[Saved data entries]
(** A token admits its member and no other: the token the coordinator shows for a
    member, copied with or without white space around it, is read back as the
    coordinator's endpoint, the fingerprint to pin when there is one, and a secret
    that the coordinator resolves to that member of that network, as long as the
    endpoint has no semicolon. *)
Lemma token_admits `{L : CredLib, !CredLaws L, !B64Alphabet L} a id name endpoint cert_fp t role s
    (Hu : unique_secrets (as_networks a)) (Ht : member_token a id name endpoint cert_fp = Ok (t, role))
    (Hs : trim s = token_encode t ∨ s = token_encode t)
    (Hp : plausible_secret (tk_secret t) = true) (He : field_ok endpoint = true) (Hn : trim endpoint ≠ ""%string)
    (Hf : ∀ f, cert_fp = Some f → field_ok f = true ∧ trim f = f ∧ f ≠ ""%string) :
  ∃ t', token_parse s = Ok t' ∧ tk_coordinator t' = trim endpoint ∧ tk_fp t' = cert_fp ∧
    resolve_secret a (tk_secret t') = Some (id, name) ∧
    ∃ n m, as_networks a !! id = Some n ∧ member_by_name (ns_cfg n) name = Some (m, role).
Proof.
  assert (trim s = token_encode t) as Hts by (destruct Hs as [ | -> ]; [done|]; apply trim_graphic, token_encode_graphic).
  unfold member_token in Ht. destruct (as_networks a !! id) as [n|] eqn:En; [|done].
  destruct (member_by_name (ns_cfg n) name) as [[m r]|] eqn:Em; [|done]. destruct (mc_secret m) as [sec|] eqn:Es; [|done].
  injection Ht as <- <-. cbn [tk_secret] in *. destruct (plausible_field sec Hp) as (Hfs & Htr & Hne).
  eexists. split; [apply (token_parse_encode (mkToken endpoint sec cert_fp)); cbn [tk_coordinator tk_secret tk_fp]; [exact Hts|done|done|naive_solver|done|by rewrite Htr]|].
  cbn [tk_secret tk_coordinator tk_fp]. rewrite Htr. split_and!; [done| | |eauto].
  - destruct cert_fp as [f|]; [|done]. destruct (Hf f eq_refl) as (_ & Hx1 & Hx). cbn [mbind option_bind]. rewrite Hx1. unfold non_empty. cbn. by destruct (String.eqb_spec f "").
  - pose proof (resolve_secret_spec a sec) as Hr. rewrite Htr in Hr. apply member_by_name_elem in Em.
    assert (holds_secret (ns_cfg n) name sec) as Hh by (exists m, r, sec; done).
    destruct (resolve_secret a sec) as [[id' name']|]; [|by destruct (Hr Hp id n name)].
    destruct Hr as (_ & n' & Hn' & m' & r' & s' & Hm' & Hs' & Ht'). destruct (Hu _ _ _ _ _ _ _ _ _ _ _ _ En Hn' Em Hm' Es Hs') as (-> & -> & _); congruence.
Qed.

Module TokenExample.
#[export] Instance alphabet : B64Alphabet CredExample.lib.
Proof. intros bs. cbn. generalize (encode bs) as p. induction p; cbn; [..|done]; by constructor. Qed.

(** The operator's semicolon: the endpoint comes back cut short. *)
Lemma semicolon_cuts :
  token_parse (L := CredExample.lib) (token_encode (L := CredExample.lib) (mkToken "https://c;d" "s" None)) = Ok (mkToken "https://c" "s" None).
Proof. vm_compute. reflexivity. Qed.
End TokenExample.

▸ The problem: Begin at the top of the records above and quote each line exactly, ending with the line that contains "(Hp : plausible_secret".

▸ Written response:
(** A token admits its member and no other: the token the coordinator shows for a
    member, copied with or without white space around it, is read back as the
    coordinator's endpoint, the fingerprint to pin when there is one, and a secret
    that the coordinator resolves to that member of that network, as long as the
    endpoint has no semicolon. *)
Lemma token_admits `{L : CredLib, !CredLaws L, !B64Alphabet L} a id name endpoint cert_fp t role s
    (Hu : unique_secrets (as_networks a)) (Ht : member_token a id name endpoint cert_fp = Ok (t, role))
    (Hs : trim s = token_encode t ∨ s = token_encode t)
    (Hp : plausible_secret (tk_secret t) = true) (He : field_ok endpoint = true) (Hn : trim endpoint ≠ ""%string)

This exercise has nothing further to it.